Fixed: ...She widened her fake smile, making it somewhat more obvious that she was annoyed with me. ..."Thank you, finally."...

Paragraph 5: .... I simply packed my bag like ordered by his henchmen and had everything ready three days before the flight was planned to take off.... Hell, I don't even know the real reason why we are leaving but at this point it truly isn't any of my concern.

Fixed: .... I simply packed my bag like I was ordered by his henchmen and had everything ready three days before the flight was planned to take off.... Hell, I didn't even know the real reason why we were leaving but at this point, it truly wasn't any of my concern.

Paragraph 6: ....and handed me a cup of dark roast coffee. Wow the nerve of this . ... but the fact that this is a fourteen hour flight... I sat up one more time and saw this dude was already sleep... We haven't even been in the air for more than a hour at the most. ... I swear she burned the out of this coffee, and that's practically impossible if you have common sense; probably was talking about the 'airhead girl' to the secondary pilot to even be bothered with the coffee.

Fixed: ....and handed me a cup of dark roasted coffee. Wow, the nerve of this . ... but the fact that this was a fourteen hour flight... I sat up one more time and saw that this dude had already fallen asleep... We haven't even been in the air for more than an hour at the most. ... I swear, she burned the out of this coffee, and that was practically impossible if you have common sense; she probably was talking about the 'airhead girl' to the secondary pilot to even be bothered with the coffee.


And I realised you liked to use 'at this point'. LOL! There are about 3 of them in 9 paragraphs. Try to minimize it. Anyway, these are your mistakes in chapter one.

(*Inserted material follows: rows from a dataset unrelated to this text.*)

Lemma open_ids_elem d id : id ∈ open_ids d <-> exists p, t_pushes d !! id = Some p /\ ps_state p = POpen.
Proof.
  unfold open_ids. rewrite elem_of_dom. split.
  - intros [p [Hp Ho]%map_lookup_filter_Some]. exists p. split; [done|]. by apply bool_decide_eq_true in Ho.
  - intros (p & Hp & Ho). exists p. apply map_lookup_filter_Some. split; [done|]. by apply bool_decide_eq_true.
Qed.
Lemma count_open_size d : count_open d = Z.of_nat (size (open_ids d)).
Proof.
  unfold count_open, open_ids. rewrite size_dom, <- length_map_to_list. f_equal.
  apply Permutation_length, NoDup_Permutation.
  - apply NoDup_filter_b, NoDup_map_to_list.
  - apply NoDup_map_to_list.
  - intros [k r]. rewrite elem_of_filter_b, !elem_of_map_to_list, map_lookup_filter_Some. naive_solver.
Qed.
Lemma pushes_shrinks d d' : pushes_eq d d' -> shrinks d d'.
Proof. intros E. unfold shrinks, open_ids. by rewrite E. Qed.
Lemma alter_shrinks f id d : (forall p, ps_state (f p) = POpen -> ps_state p = POpen) ->
  shrinks d (on_pushes (alter f id) d).
Proof.
  intros Hf x. rewrite !open_ids_elem. cbn [t_pushes on_pushes]. intros (p & Hp & Ho).
  apply lookup_alter_Some in Hp as [(-> & p0 & Hp0 & ->)|[_ Hp]]; eauto.
Qed.

Section Bound.
Context `{Platform}.
Lemma pushes_modify f : (forall d, t_pushes (f d) = t_pushes d) -> rel_ok pushes_eq (modify f : DoM unit).
Proof. intros Hf d. apply Hf. Qed.
Lemma rel_pushes_shrinks {A} (m : DoM A) : rel_ok pushes_eq m -> rel_ok shrinks m.
Proof. intros Hm d. apply pushes_shrinks, Hm. Qed.
Lemma quiet_pushes {A} (m : DoM A) : rel_ok quiet m -> rel_ok pushes_eq m.
Proof. intros Hm d. apply (fr_pushes _ _ (proj1 (Hm d))). Qed.
Lemma write_landing_pushes push who now barrier c : rel_ok pushes_eq (write_landing push who now barrier c).
Proof.
  intros d. unfold write_landing.
  assert (t_pushes (write_ref now c d).1 = t_pushes d) as Hw by (unfold write_ref; repeat case_match; done).
  destruct (negb _); [exact Hw|]. unfold pushes_eq. rewrite <- Hw.
  match goal with |- t_pushes (?m _).1 = _ => assert (rel_ok pushes_eq m) as Hm end; [|apply Hm].
  apply rel_ok_bind; [apply _|by apply pushes_modify|intros _]. apply rel_ok_bind; [apply _| |intros; apply rel_ok_ret, _].
  destruct barrier; [apply quiet_pushes, failpoint_quiet|apply rel_ok_ret, _].
Qed.
Lemma apply_one_pushes head c push who now write barrier scopes :
  rel_ok pushes_eq (apply_one head c push who now write barrier scopes).
Proof.
  assert (Hw := write_landing_pushes push who now barrier c).
  assert (rel_ok pushes_eq bump_refs_version) by (apply quiet_pushes, bump_quiet).
  assert (rel_ok pushes_eq (failpoint "gc.barrier.landing")) by (apply quiet_pushes, failpoint_quiet).
  assert (rel_ok pushes_eq (modify (feed_frontier (feeds_of c)) : DoM unit)) by by apply pushes_modify.
  unfold apply_one, barrier_feed_landing. rel_tac.
Qed.
Lemma run_cmds_pushes cmds f : (forall c, rel_ok pushes_eq (f c)) -> rel_ok pushes_eq (run_cmds cmds f).
Proof.
  intros Hf. induction cmds as [|c cmds IH]; simpl; [apply rel_ok_ret, _|]. rel_tac.
Qed.
Lemma finish_shrinks req st now rs : st <> POpen -> rel_ok shrinks (finish_push req st now rs).
Proof. intros Hst d. rewrite finish_push_run. apply alter_shrinks. by intros p. Qed.
Lemma rate_check_pushes now key : rel_ok pushes_eq (rate_check now key).
Proof. unfold rate_check. rel_tac; by apply pushes_modify. Qed.
Lemma pin_pushes k : rel_ok pushes_eq (pin_obj_format k).
Proof. unfold pin_obj_format. rel_tac. apply pushes_modify. intros d. unfold meta_insert_ignore. by case_match. Qed.
Lemma admit_pushes : rel_ok pushes_eq admit_pack.
Proof. by intros d. Qed.
Lemma meta_i64_pushes k : rel_ok pushes_eq (meta_i64 k).
Proof. apply rel_ok_bind; [apply _|apply quiet_pushes, meta_quiet|intros; apply rel_ok_lift, _]. Qed.
Lemma land_pack_pushes now barrier push pack : rel_ok pushes_eq (land_pack now barrier push pack).
Proof.
  assert (rel_ok pushes_eq (barrier_write_pending_before_promote pack)) by apply quiet_pushes, write_pending_quiet.
  assert (rel_ok pushes_eq (trigger now)) as Ht by apply quiet_pushes, trigger_quiet.
  unfold land_pack. apply rel_ok_bind; [apply _|apply rel_ok_gets, _|intros [m|]]; [apply rel_ok_ret, _|].
  apply rel_ok_bind; [apply _|rel_tac|intros _]. apply rel_ok_bind; [apply _| |intros n].
  - intros d. unfold pushes_eq, promote. destruct (t_packs d !! pack) as [r|]; [|done]. by destruct (_ && _).
  - destruct (negb _); [apply rel_ok_fail, _|exact Ht].
Qed.
#[local] Hint Resolve apply_one_pushes run_cmds_pushes admit_pushes meta_i64_pushes land_pack_pushes
  rate_check_pushes pin_pushes : git_edge.
Lemma commit_land_shrinks now req cmds apply : (forall b c, rel_ok pushes_eq (apply b c)) ->
  rel_ok shrinks (commit_land now req cmds apply).
Proof.
  intros Ha. unfold commit_land.
  apply rel_ok_bind; [apply _|apply rel_pushes_shrinks; auto with git_edge|intros rs].
  apply rel_ok_bind; [apply _|apply rel_pushes_shrinks, quiet_pushes; rel_tac|intros _].
  apply rel_ok_bind; [apply _|apply rel_pushes_shrinks, quiet_pushes; rel_tac|intros _].
  by apply finish_shrinks.
Qed.
Lemma commit_shrinks now req : rel_ok shrinks (commit_push now req).
Proof.
  assert (forall st rs, st <> POpen -> rel_ok shrinks (finish_push req st now rs)) as Hfin
    by (intros; by apply finish_shrinks).
  assert (forall k, rel_ok shrinks (meta_i64 k)) by (intros; apply rel_pushes_shrinks, meta_i64_pushes).
  assert (forall b pk, rel_ok shrinks (land_pack now b (cr_push req) pk)) by (intros; apply rel_pushes_shrinks, land_pack_pushes).
  assert (rel_ok shrinks barrier_active) by apply rel_ok_gets, _.
  assert (forall b cmds sc, rel_ok shrinks (commit_apply now b req cmds sc)) as Hca.
  { intros b cmds sc. unfold commit_apply.
    apply rel_ok_bind; [apply _|apply rel_pushes_shrinks, quiet_pushes, meta_quiet|intros head].
    assert (rel_ok shrinks (commit_land now req cmds (fun write c => apply_one head c (cr_push req) (cr_principal req) now write b sc)))
      by (apply commit_land_shrinks; auto with git_edge).
    destruct (cr_atomic req); [|done].
    apply rel_ok_bind; [apply _|apply rel_pushes_shrinks; auto with git_edge|intros dry].
    destruct (existsb is_reject dry); [|done]. unfold atomic_refuse.
    apply rel_ok_bind; [apply _| |intros; by apply Hfin].
    apply rel_pushes_shrinks. rel_tac; by apply pushes_modify. }
  unfold commit_push. rel_tac; by apply Hfin.
Qed.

Personal enjoyment (005/005)

How I wish to have EXO be my bodyguards. Hahahah! I really like this idea, although it could be slight clinche, but not all clinche stories are bad. And yours is a good one. I've enjoyed reading your story so I'm going to stay subscribed. 


total score (079/100)


reviewer's advice:

The story is good, I admit that it's a good plot. But the development is definitely lacking, and seeing that they are editted chapters and you still have some tenses or grammatical mistakes, it'll be better to have your story proofread.